Troisièmement, la clarté spécifique à BitGo est importante pour l'adoption. Les divulgations sur les catégories d'entreprises qui se qualifient comme "éligibles" et sur les juridictions de l'UE couvertes opérationnellement par la configuration autorisée par la BaFin de BitGo Europe détermineront l'ampleur de l'entonnoir.

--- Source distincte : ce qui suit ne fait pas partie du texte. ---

Lemma beginStream_no_retry t : keeps (fun _ : Store => True) no_retry (beginStream t).
Proof. unfold beginStream, push. keeps_auto. Qed.
Hint Resolve beginStream_no_retry : steady_db.

Lemma appendStream_no_retry t : keeps (fun _ : Store => True) no_retry (appendStream t).
Proof. unfold appendStream. keeps_auto. Qed.
Hint Resolve appendStream_no_retry : steady_db.

Lemma addUser_no_retry content : keeps (fun _ : Store => True) no_retry (addUser content).
Proof. unfold addUser, push. keeps_auto. Qed.

Lemma addAssistant_no_retry text : keeps (fun _ : Store => True) no_retry (addAssistant text).
Proof. unfold addAssistant, push. keeps_auto. Qed.

Lemma resend_no_retry :
  keeps (fun _ : Store => True) no_retry (ms ← getAll; setAll ms).
Proof. unfold getAll, setAll. keeps_auto. Qed.

Lemma consume_chunk_no_retry chunk l :
  keeps (fun _ : Store => True) no_retry (consume_chunk chunk l).
Proof. unfold consume_chunk. keeps_auto. Qed.

Lemma consume_end_no_retry l : keeps (fun _ : Store => True) no_retry (consume_end l).
Proof. unfold consume_end, endStream. keeps_auto. Qed.

Lemma keeps_on_store {A} (m : M Store effect A) :
  keeps (fun _ : Store => True) no_retry m -> keeps P no_retry (on_store m).
Proof.
  intros Hm c HP. rewrite on_store_run. destruct (Hm (messageStore c) I) as [_ HQ].
  split; [|done]. by eapply steady_shell.
Qed.

Lemma keeps_toBridge e : keeps P no_retry (toBridge e).
Proof.
  intros c HP. rewrite toBridge_run. split; [done|].
  destruct (bridgeEmitter c); by repeat constructor.
Qed.
Hint Resolve keeps_toBridge : steady_db.

Lemma keeps_setOfflineMode enabled : keeps P no_retry (setOfflineMode enabled).
Proof.
  intros c (Hsync & Hflag & Henv & Hbase).
  pose proof (setOfflineMode_in_sync enabled c Hsync) as Hsync'.
  destruct (setOfflineMode_run enabled c)
    as (c' & Hrun & _ & _ & _ & _ & _ & _ & Hw & _ & _ & Hb & Hf).
  rewrite Hrun in Hsync' |- *. cbn in *. split; [|done].
  unfold steady. by rewrite Hw, Hb, Hf.
Qed.
Hint Resolve keeps_setOfflineMode : steady_db.

Lemma keeps_shell_modify (f : Client -> Client) :
  (forall c, manager (f c) = manager c /\ provider (f c) = provider c /\
             model (f c) = model c /\
             baseOnlineProvider (f c) = baseOnlineProvider c /\
             didAppleLocaleFallback (f c) = didAppleLocaleFallback c /\
             env (world (f c)) = env (world c)) ->
  keeps P no_retry (modify f).
Proof.
  intros Hf. apply keeps_modify. intros c HP.
  destruct (Hf c) as (? & ? & ? & ? & ? & ?). by eapply steady_shell.
Qed.

Lemma keeps_broadcastOfflineMode b : keeps P no_retry (broadcastOfflineMode b).
Proof. unfold broadcastOfflineMode. keeps_auto. Qed.
Hint Resolve keeps_broadcastOfflineMode : steady_db.

Lemma keeps_preflight : keeps P no_retry preflight.
Proof. unfold preflight. keeps_auto. Qed.
Hint Resolve keeps_preflight : steady_db.

Lemma keeps_inspect op : keeps P no_retry (inspect op).
Proof.
  unfold inspect. keeps_auto.
  all: apply keeps_shell_modify; intros c.
  all: by destruct (window c), (createTab (world c) u).
Qed.
Hint Resolve keeps_inspect : steady_db.

Lemma keeps_perform a : keeps P no_retry (perform a).
Proof. destruct a; cbn [perform]; keeps_auto; by apply keeps_shell_modify. Qed.
Hint Resolve keeps_perform : steady_db.

Lemma keeps_run_tool b i : keeps P no_retry (run_tool b i).
Proof. unfold run_tool. keeps_auto. Qed.
Hint Resolve keeps_run_tool : steady_db.

Lemma keeps_consume_chunk chunk l : keeps P no_retry (on_store (consume_chunk chunk l)).
Proof. apply keeps_on_store, consume_chunk_no_retry. Qed.
Hint Resolve keeps_consume_chunk : steady_db.

Lemma keeps_consume_end l : keeps P no_retry (on_store (consume_end l)).
Proof. apply keeps_on_store, consume_end_no_retry. Qed.
Hint Resolve keeps_consume_end : steady_db.

Lemma keeps_play tools acts l : keeps P no_retry (play tools acts l).
Proof.
  revert l. induction acts as [|[chunk|i] acts IH]; intros l; cbn [play]; keeps_auto.
Qed.
Hint Resolve keeps_play : steady_db.

Lemma keeps_next_generation : keeps P no_retry next_generation.
Proof.
  unfold next_generation. apply keeps_get_bind. intros c (Hsync & Hflag & Henv & Hbase).
  destruct (pending (world c)); keeps_auto.
  apply keeps_modify. intros c' (Hsync' & Hflag' & Henv' & Hbase').
  by split_and!.
Qed.
Hint Resolve keeps_next_generation : steady_db.

Lemma keeps_run_generation tools : keeps P no_retry (run_generation tools).
Proof. unfold run_generation. keeps_auto. Qed.
Hint Resolve keeps_run_generation : steady_db.

Lemma keeps_generate site tools :
  site <> LocaleRetry -> keeps P no_retry (generate site tools).
Proof.
  intros Hsite. unfold generate. keeps_auto.
  all: apply keeps_emit; by destruct site.
Qed.

Lemma keeps_addAssistantMessage text : keeps P no_retry (addAssistantMessage text).
Proof. apply keeps_on_store, addAssistant_no_retry. Qed.
Hint Resolve keeps_addAssistantMessage : steady_db.

Lemma keeps_sendErrorMessage mid text : keeps P no_retry (sendErrorMessage mid text).
Proof. by apply keeps_emit. Qed.
Hint Resolve keeps_sendErrorMessage : steady_db.

Lemma keeps_sendMessagesToRenderer : keeps P no_retry sendMessagesToRenderer.
Proof. apply keeps_on_store, resend_no_retry. Qed.
Hint Resolve keeps_sendMessagesToRenderer : steady_db.
Lemma deref_alloc_old l h r0 :
  r0 <> List.length h -> deref (h ++ [l]) r0 = deref h r0.
Proof.
  intros H. unfold deref.
  destruct (Nat.lt_ge_cases r0 (List.length h)) as [Hlt|Hge].
  - now apply nth_error_app1.
  - rewrite (proj2 (nth_error_None h r0)) by exact Hge.
    apply nth_error_None. rewrite length_app. simpl. lia.
Qed.

Lemma list_sort_spec {K} (leb : K -> K -> bool) key reverse r h l :
  deref h r = Some l ->
  deref (list_sort leb key reverse r h) r
  = Some (sorted_by leb key reverse l)
  /\ forall r0, r0 <> r ->
                deref (list_sort leb key reverse r h) r0 = deref h r0.
Proof.
  intros H. unfold list_sort. rewrite H. split.
  - apply deref_assign_same. apply nth_error_Some. unfold deref in H.
    congruence.
  - intros r0 Hr0. now apply deref_assign_other.
Qed.

(** C10. When [self.expenses] refers to a list object holding [l],
    [get_all_expenses] returns, for every sort key and direction, a
    reference to a new list object; the object [self.expenses] refers to
    still holds [l], as does every other list object that existed; the
    new object holds a rearrangement of [l]; and for a sort key other
    than "date", "amount" and "category" it holds [l] itself, in the
    original order. *)
Theorem get_all_expenses_sorts_a_copy :
  forall (h : store) (self_expenses : ref) (l : list Expense.t)
         (sort_by : string) (reverse : bool),
    deref h self_expenses = Some l ->
    exists r h',
      get_all_expenses self_expenses sort_by reverse h = Some (r, h')
      /\ r <> self_expenses
      /\ deref h' self_expenses = Some l
      /\ (forall r0, r0 <> r -> deref h' r0 = deref h r0)
      /\ (exists l', deref h' r = Some l' /\ Permutation l l')
      /\ (sort_by <> "date"%string -> sort_by <> "amount"%string ->
          sort_by <> "category"%string -> deref h' r = Some l).
Proof.
  intros h self l sort_by reverse Hself.
  unfold get_all_expenses, list_copy, alloc. rewrite Hself.
  set (r := List.length h). set (h1 := h ++ [l]).
  assert (Hr : r <> self).
  { intros <-. unfold deref in Hself.
    assert (nth_error h r <> None) by congruence.
    apply nth_error_Some in H. subst r. lia. }
  assert (Hnew : deref h1 r = Some l) by apply deref_alloc_new.
  assert (Hold : forall r0, r0 <> r -> deref h1 r0 = deref h r0)
    by (intros r0 H; now apply deref_alloc_old).
  assert (Hgen : forall h2 l2,
             deref h2 r = Some l2 ->
             (forall r0, r0 <> r -> deref h2 r0 = deref h1 r0) ->
             Permutation l l2 ->
             (sort_by <> "date"%string -> sort_by <> "amount"%string ->
              sort_by <> "category"%string -> l2 = l) ->
             exists r' h',
               Some (r, h2) = Some (r', h')
               /\ r' <> self
               /\ deref h' self = Some l
               /\ (forall r0, r0 <> r' -> deref h' r0 = deref h r0)
               /\ (exists l', deref h' r' = Some l' /\ Permutation l l')
               /\ (sort_by <> "date"%string -> sort_by <> "amount"%string ->
                   sort_by <> "category"%string -> deref h' r' = Some l)).
  { intros h2 l2 H2 Hframe Hperm Hsame. exists r, h2.
    split; [reflexivity|]. split; [exact Hr|].
    split; [rewrite Hframe, Hold by congruence; exact Hself|].
    split; [intros r0 H0; now rewrite Hframe, Hold|].
    split; [exists l2; now split|].
    intros Hd Ha Hc. rewrite H2. f_equal. now apply Hsame. }
  destruct (String.eqb_spec sort_by "date") as [Hd|Hd].
  - destruct (list_sort_spec String.leb Expense.date reverse r h1 l Hnew)
      as [H2 Hf].
    apply (Hgen _ _ H2 Hf); [apply sorted_by_perm|congruence].
  - destruct (String.eqb_spec sort_by "amount") as [Ha|Ha].
    + destruct (list_sort_spec Qle_bool Expense.amount reverse r h1 l Hnew)
        as [H2 Hf].
      apply (Hgen _ _ H2 Hf); [apply sorted_by_perm|congruence].
    + destruct (String.eqb_spec sort_by "category") as [Hc|Hc].
      * destruct (list_sort_spec String.leb
                    (fun x => value (Expense.category x)) reverse r h1 l Hnew)
          as [H2 Hf].
        apply (Hgen _ _ H2 Hf); [apply sorted_by_perm|congruence].
      * apply (Hgen h1 l Hnew); auto.
Qed.

Lemma get_all_expenses_sorts_a_copy_witness :
  let e1 := Expense.mk 50 FOOD "lunch" "2024-01-15" "2024-01-15_0a" in
  let e2 := Expense.mk 30 BILLS "power" "2024-01-16" "2024-01-16_0b" in
  let h : store := [[e1; e2]] in
  exists r h',
    get_all_expenses 0%nat "price" true h = Some (r, h')
    /\ deref h' 0%nat = Some [e1; e2]
    /\ deref h' r = Some [e1; e2].
Proof.
  intros e1 e2 h.
  destruct (get_all_expenses_sorts_a_copy h 0%nat [e1; e2] "price"%string
              true eq_refl)
    as (r & h' & H1 & _ & H3 & _ & _ & H6).
  exists r, h'. repeat split; [exact H1|exact H3|].
  apply H6; discriminate.
Defined.

Local Open Scope Z_scope.

(** ** The calendar *)

Ltac divlia := Z.div_mod_to_equations; lia.

Lemma Z_interval_In lo hi x :
  lo <= x <= hi ->
  In x (map (fun k => lo + Z.of_nat k) (seq 0 (Z.to_nat (hi - lo + 1)))).
Proof.
  intros H. apply in_map_iff. exists (Z.to_nat (x - lo)).
  split; [lia|]. apply in_seq. lia.
Qed.

(** case analysis on an integer known to lie between two literals *)
Ltac enumerate x lo hi :=
  let H := fresh "Hcase" in
  assert (H : lo <= x <= hi) by lia;
  apply Z_interval_In in H; cbv in H;
  repeat (destruct H as [H|H]; [subst x|]); [..|destruct H].

Lemma days_before_year_cycles a b c e :
  0 <= a -> 0 <= b <= 3 -> 0 <= c <= 24 -> 0 <= e <= 3 ->
  days_before_year (400 * a + 100 * b + 4 * c + e + 1)
  = 146097 * a + 36524 * b + 1461 * c + 365 * e.
Proof.
  intros. unfold days_before_year. cbv zeta.
  replace (400 * a + 100 * b + 4 * c + e + 1 - 1)
    with (400 * a + 100 * b + 4 * c + e) by lia.
  divlia.
Qed.

Lemma days_before_year_succ y :
  days_before_year (y + 1)
  = days_before_year y + 365 + (if is_leap y then 1 else 0).
Proof.
  unfold days_before_year, is_leap. cbv zeta.
  replace (y + 1 - 1) with y by lia.
  destruct (Z.eqb_spec (y mod 4) 0), (Z.eqb_spec (y mod 100) 0),
    (Z.eqb_spec (y mod 400) 0); simpl; divlia.
Qed.

Lemma days_before_year_mono y1 y2 :
  y1 <= y2 -> days_before_year y1 <= days_before_year y2.
Proof. unfold days_before_year. cbv zeta. intros. divlia. Qed.

Lemma is_leap_cycles a b c e :
  0 <= a -> 0 <= b <= 3 -> 0 <= c <= 24 -> 0 <= e <= 3 ->
  is_leap (400 * a + 100 * b + 4 * c + e + 1)
  = (e =? 3) && (negb (c =? 24) || (b =? 3)).
Proof.
  intros. unfold is_leap.
  destruct (Z.eqb_spec e 3), (Z.eqb_spec c 24), (Z.eqb_spec b 3);
    destruct (Z.eqb_spec ((400 * a + 100 * b + 4 * c + e + 1) mod 4) 0);
    destruct (Z.eqb_spec ((400 * a + 100 * b + 4 * c + e + 1) mod 100) 0);
    destruct (Z.eqb_spec ((400 * a + 100 * b + 4 * c + e + 1) mod 400) 0);
    simpl; try reflexivity; exfalso; divlia.
Qed.

Lemma month_and_day_check (leap : bool) :
  forallb
    (fun k =>
       let n := Z.of_nat k in
       let '(m, d) := month_and_day leap n in
       (1 <=? m) && (m <=? 12) && (1 <=? d)
       && (d <=? (if (m =? 2) && leap then 29 else table DAYS_IN_MONTH m))
       && (table DAYS_BEFORE_MONTH m
           + (if (2 <? m) && leap then 1 else 0) + d =? n + 1))
    (seq 0 (if leap then 366 else 365)%nat)
  = true.
Proof. destruct leap; vm_compute; reflexivity. Qed.

Lemma month_and_day_spec (leap : bool) (n : Z) :
  0 <= n <= 364 + (if leap then 1 else 0) ->
  let '(m, d) := month_and_day leap n in
  1 <= m <= 12
  /\ 1 <= d <= (if (m =? 2) && leap then 29 else table DAYS_IN_MONTH m)
  /\ table DAYS_BEFORE_MONTH m + (if (2 <? m) && leap then 1 else 0) + d
     = n + 1.
Proof.
  intros Hn. pose proof (month_and_day_check leap) as H.
  rewrite forallb_forall in H. specialize (H (Z.to_nat n)).
  rewrite Z2Nat.id in H by lia. cbv zeta in H.
  destruct (month_and_day leap n) as [m d].
  assert (Hin : In (Z.to_nat n) (seq 0 (if leap then 366 else 365)%nat)).
  { apply in_seq. destruct leap; lia. }
  apply H in Hin. rewrite !andb_true_iff in Hin.
  destruct Hin as [[[[H1 H2] H3] H4] H5]. lia.
Qed.

Lemma ord2ymd_spec n :
  1 <= n ->
  let '(y, m, d) := ord2ymd n in
  1 <= y /\ 1 <= m <= 12 /\ 1 <= d <= days_in_month y m
  /\ ymd2ord y m d = n.
Proof.
  intros Hn. unfold ord2ymd, DI400Y, DI100Y, DI4Y. cbv zeta.
  set (n0 := n - 1).
  set (n400 := n0 / 146097). set (r1 := n0 mod 146097).
  set (n100 := r1 / 36524). set (r2 := r1 mod 36524).
  set (n4 := r2 / 1461). set (r3 := r2 mod 1461).
  set (n1 := r3 / 365). set (r4 := r3 mod 365).
  assert (H400 : n0 = 146097 * n400 + r1 /\ 0 <= r1 < 146097 /\ 0 <= n400)
    by (subst n400 r1 n0; divlia).
  assert (H100 : r1 = 36524 * n100 + r2 /\ 0 <= r2 < 36524 /\ 0 <= n100 <= 4)
    by (subst n100 r2; divlia).
  assert (H4 : r2 = 1461 * n4 + r3 /\ 0 <= r3 < 1461 /\ 0 <= n4 <= 24)
    by (subst n4 r3; divlia).
  assert (H1 : r3 = 365 * n1 + r4 /\ 0 <= r4 < 365 /\ 0 <= n1 <= 4)
    by (subst n1 r4; divlia).
  clearbody n400 r1 n100 r2 n4 r3 n1 r4.
  destruct ((n1 =? 4) || (n100 =? 4)) eqn:Especial.
  - (* the last day of a leap year *)
    apply orb_true_iff in Especial. rewrite !Z.eqb_eq in Especial.
    assert (Hleap : is_leap (n400 * 400 + 1 + n100 * 100 + n4 * 4 + n1 - 1)
                    = true).
    { unfold is_leap.
      destruct (Z.eqb_spec ((n400 * 400 + 1 + n100 * 100 + n4 * 4 + n1 - 1)
                              mod 4) 0);
        destruct (Z.eqb_spec ((n400 * 400 + 1 + n100 * 100 + n4 * 4 + n1 - 1)
                                mod 100) 0);
        destruct (Z.eqb_spec ((n400 * 400 + 1 + n100 * 100 + n4 * 4 + n1 - 1)
                                mod 400) 0);
        simpl; try reflexivity; exfalso; divlia. }
    assert (Hdim : forall y, days_in_month y 12 = 31) by reflexivity.
    assert (Hdbm : forall y, days_before_month y 12
                             = 334 + (if is_leap y then 1 else 0))
      by reflexivity.
    unfold ymd2ord. rewrite Hdim, Hdbm, Hleap.
    unfold days_before_year. cbv zeta.
    repeat split; try lia. divlia.
  - apply orb_false_iff in Especial. rewrite !Z.eqb_neq in Especial.
    replace (n400 * 400 + 1 + n100 * 100 + n4 * 4 + n1)
      with (400 * n400 + 100 * n100 + 4 * n4 + n1 + 1) by lia.
    rewrite <- (is_leap_cycles n400 n100 n4 n1) by lia.
    set (y := 400 * n400 + 100 * n100 + 4 * n4 + n1 + 1).
    pose proof (month_and_day_spec (is_leap y) r4) as Hmd.
    destruct (month_and_day (is_leap y) r4) as [m d].
    destruct Hmd as (Hm & Hd & Hsum); [destruct (is_leap y); lia|].
    pose proof (days_before_year_cycles n400 n100 n4 n1) as Hdby.
    fold y in Hdby.
    unfold ymd2ord, days_in_month, days_before_month.
    rewrite Hdby by lia.
    repeat split; try lia.
Qed.

Lemma valid_date_iff y m d :
  valid_date y m d = true
  <-> 1 <= y <= 9999 /\ 1 <= m <= 12 /\ 1 <= d <= days_in_month y m.
Proof.
  unfold valid_date, MINYEAR, MAXYEAR. rewrite !andb_true_iff, !Z.leb_le. lia.
Qed.

Lemma month_bounds y m :
  1 <= m <= 12 ->
  0 <= days_before_month y m
  /\ 28 <= days_in_month y m <= 31
  /\ days_before_month y m + days_in_month y m
     <= 365 + (if is_leap y then 1 else 0).
Proof.
  intros Hm. unfold days_before_month, days_in_month.
  enumerate m 1 12; destruct (is_leap y); vm_compute; intuition discriminate.
Qed.

Lemma month_step y m1 m2 :
  1 <= m1 -> m1 < m2 -> m2 <= 12 ->
  days_before_month y m1 + days_in_month y m1 <= days_before_month y m2.
Proof.
  intros H1 H12 H2. unfold days_before_month, days_in_month.
  enumerate m1 1 11; enumerate m2 2 12; try lia;
    destruct (is_leap y); vm_compute; discriminate.
Qed.

Lemma ymd2ord_bounds y m d :
  valid_date y m d = true -> 1 <= ymd2ord y m d <= 3652059.
Proof.
  rewrite valid_date_iff. intros (Hy & Hm & Hd).
  pose proof (month_bounds y m Hm) as (Hb0 & _ & Hb).
  pose proof (days_before_year_mono 1 y ltac:(lia)) as Hlo.
  pose proof (days_before_year_mono (y + 1) 10000 ltac:(lia)) as Hhi.
  rewrite days_before_year_succ in Hhi.
  change (days_before_year 1) with 0 in Hlo.
  change (days_before_year 10000) with 3652059 in Hhi.
  unfold ymd2ord. lia.
Qed.

Lemma ord2ymd_valid n :
  1 <= n <= 3652059 ->
  let '(y, m, d) := ord2ymd n in
  valid_date y m d = true /\ ymd2ord y m d = n.
Proof.
  intros Hn. pose proof (ord2ymd_spec n ltac:(lia)) as H.
  destruct (ord2ymd n) as [[y m] d]. destruct H as (Hy & Hm & Hd & Ho).
  split; [|exact Ho]. apply valid_date_iff. repeat split; try lia.
  destruct (Z.le_gt_cases y 9999) as [|Hbig]; [assumption|exfalso].
  pose proof (days_before_year_mono 10000 y ltac:(lia)) as Hmono.
  change (days_before_year 10000) with 3652059 in Hmono.
  pose proof (month_bounds y m Hm) as (Hb0 & _).
  unfold ymd2ord in Ho. lia.
Qed.

(** the ordinal grows with the date *)
Lemma ymd2ord_lt_year y1 m1 d1 y2 m2 d2 :
  valid_date y1 m1 d1 = true -> valid_date y2 m2 d2 = true ->
  y1 < y2 -> ymd2ord y1 m1 d1 < ymd2ord y2 m2 d2.
Proof.
  rewrite !valid_date_iff. intros (Hy1 & Hm1 & Hd1) (Hy2 & Hm2 & Hd2) Hlt.
  pose proof (month_bounds y1 m1 Hm1) as (_ & _ & Hb1).
  pose proof (month_bounds y2 m2 Hm2) as (Hb2 & _).
  pose proof (days_before_year_mono (y1 + 1) y2 ltac:(lia)) as Hmono.
  rewrite days_before_year_succ in Hmono.
  unfold ymd2ord. lia.
Qed.

Lemma ymd2ord_lt_month y m1 d1 m2 d2 :
  valid_date y m1 d1 = true -> valid_date y m2 d2 = true ->
  m1 < m2 -> ymd2ord y m1 d1 < ymd2ord y m2 d2.
Proof.
  rewrite !valid_date_iff. intros (Hy1 & Hm1 & Hd1) (Hy2 & Hm2 & Hd2) Hlt.
  pose proof (month_step y m1 m2 ltac:(lia) Hlt ltac:(lia)).
  unfold ymd2ord. lia.
Qed.
(** [get_chat_model] is memoised by [st.cache_resource]; the model it
    returns calls the transport with the client it closed over. *)
Definition get_chat_model (c : Client) : py (list message → py stream) := λ σ,
  let cached := default c (chat_model_cache σ) in
  (Runtime (session_state σ) (Some cached) (page σ),
   inr (λ messages,
     emit (Chat cached "minimax-m2:cloud" messages) ≫= λ _,
     match ollama_chat w cached "minimax-m2:cloud" messages with
     | inr s => mret s
     | inl e => raise e
     end)).

Definition user_message (user_input : string) : message :=
  {[ "role" := "user"; "content" := user_input ]}.

Definition assistant_message (response_content thinking_content : string) : message :=
  {[ "role" := "assistant"; "content" := response_content;
     "thinking" := thinking_content ]}.

Definition handle_user_input (c : Client) : py unit :=
  emit (ChatInput "Type your message here...") ≫= λ _,
  match chat_input w with
  | Some user_input =>
      if truthy user_input then
        session_append "messages" (user_message user_input) ≫= λ _,
        with_block (ChatMessage "user") (emit (Markdown user_input)) ≫= λ _,
        with_block (ChatMessage "assistant")
          (chat_model ← get_chat_model c;
           messages ← session_get "messages";
           stream ← chat_model messages;
           '(thinking_content, response_content) ← process_thinking_stream stream;
           display_assistant_message (Some response_content) (Some thinking_content) ≫= λ _,
           session_append "messages"
             (assistant_message response_content thinking_content))
      else mret tt
  | None => mret tt
  end.

(** [open(path, "rb").read()] *)
Definition read_file (path : string) : py string :=
  match files w !! path with
  | Some data => mret data
  | None => raise (FileNotFoundError path)
  end.

Definition main (c : Client) : py unit :=
  minimax_logo ← read_file "assets/minimax.png";
  ollama_logo ← read_file "assets/ollama.png";
  emit (Banner ollama_logo minimax_logo) ≫= λ _,
  display_chat_history ≫= λ _,
  handle_user_input c.

Definition system_message : message :=
  {[ "role" := "system";
     "content" := "You are a helpful AI assistant that explains your reasoning before answering." ]}.

(** The module body, top to bottom. *)
Definition script : py unit :=
  c ← client;
  emit (SetPageConfig "Ollama Thinking Chat" "centered") ≫= λ _,
  present ← session_contains "messages";
  (if present : bool then mret tt else session_set "messages" [system_message]) ≫= λ _,
  main c.

End app.

(** ** Sessions *)

(** Streamlit runs the script once per interaction on a blank page; the
    session state and the resource cache are carried over, also when the
    previous run ended in an exception. *)
Definition rerun (w : world) (σ : runtime) : runtime * (exn + unit) :=
  script w (Runtime (session_state σ) (chat_model_cache σ) []).

(** A session that has not run the script yet. The resource cache belongs to
    the process, so an earlier session may have filled it. *)
Definition fresh (cache : option Client) : runtime := Runtime ∅ cache [].

(** The conversation store, when the session has one. *)
Definition store (σ : runtime) : option (list message) :=
  session_state σ !! "messages".

(** ** Fragments, as the specification speaks of them *)

(** The message dictionary a fragment exposes. *)
Definition fragment_message (p : part) : message := default ∅ (p !! "message").

(** The fragment carries a delta under [tag]. *)
Definition tagged (tag : string) (p : part) : Prop :=
  is_Some (fragment_message p !! tag).

#[export] Instance tagged_dec tag p : Decision (tagged tag p).
Proof. unfold tagged. apply _. Defined.

(** The deltas that the fragments of [F] carry under [tag], in order. *)
Definition deltas (tag : string) (F : list part) : list string :=
  omap (λ p, fragment_message p !! tag) F.

(** In-order concatenation of texts. *)
Definition join (l : list string) : string := foldr String.app "" l.

(** The content deltas of the fragments that carry no thinking delta. *)
Definition answer_deltas (F : list part) : list string :=
  deltas "content" (filter (λ p, ¬ tagged "thinking" p) F).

Enfin, surveillez les preuves d'adoption concrètes : le nombre de clients, les actifs sous garde ou les volumes de transactions liés aux sous-comptes MiCA. Sans cela, le produit reste une proposition crédible mais non quantifiée.
La ruée vers la garde MiCA et les gagnants probables jusqu'en juillet
Je considère l'offre de BitGo comme un commerce de structure de marché par un fournisseur d'infrastructure réglementée, et non comme une poussée narrative. L'argument est la continuité : maintenir le front end en vie, déplacer l'architecture de garde et de compte dans un périmètre autorisé par la BaFin, et traiter la conformité comme une OPEX via un minimum de "quelques 1 000 $ par mois" plus le choix d'un plan tarifaire.
Le seuil qui compte est de savoir si la transition de fin juin produit des interruptions de service visibles et un écart mesurable entre la demande de garde réglementée et l'offre de CASP autorisés.
Si cet écart se manifeste par un désengagement public et un nombre de CASP en lente progression, la configuration commence à sembler structurelle plutôt que dictée par une narration, et les rails de garde avec une autorisation crédible deviennent le point de blocage qui décide qui conserve les flux de l'UE jusqu'en juillet.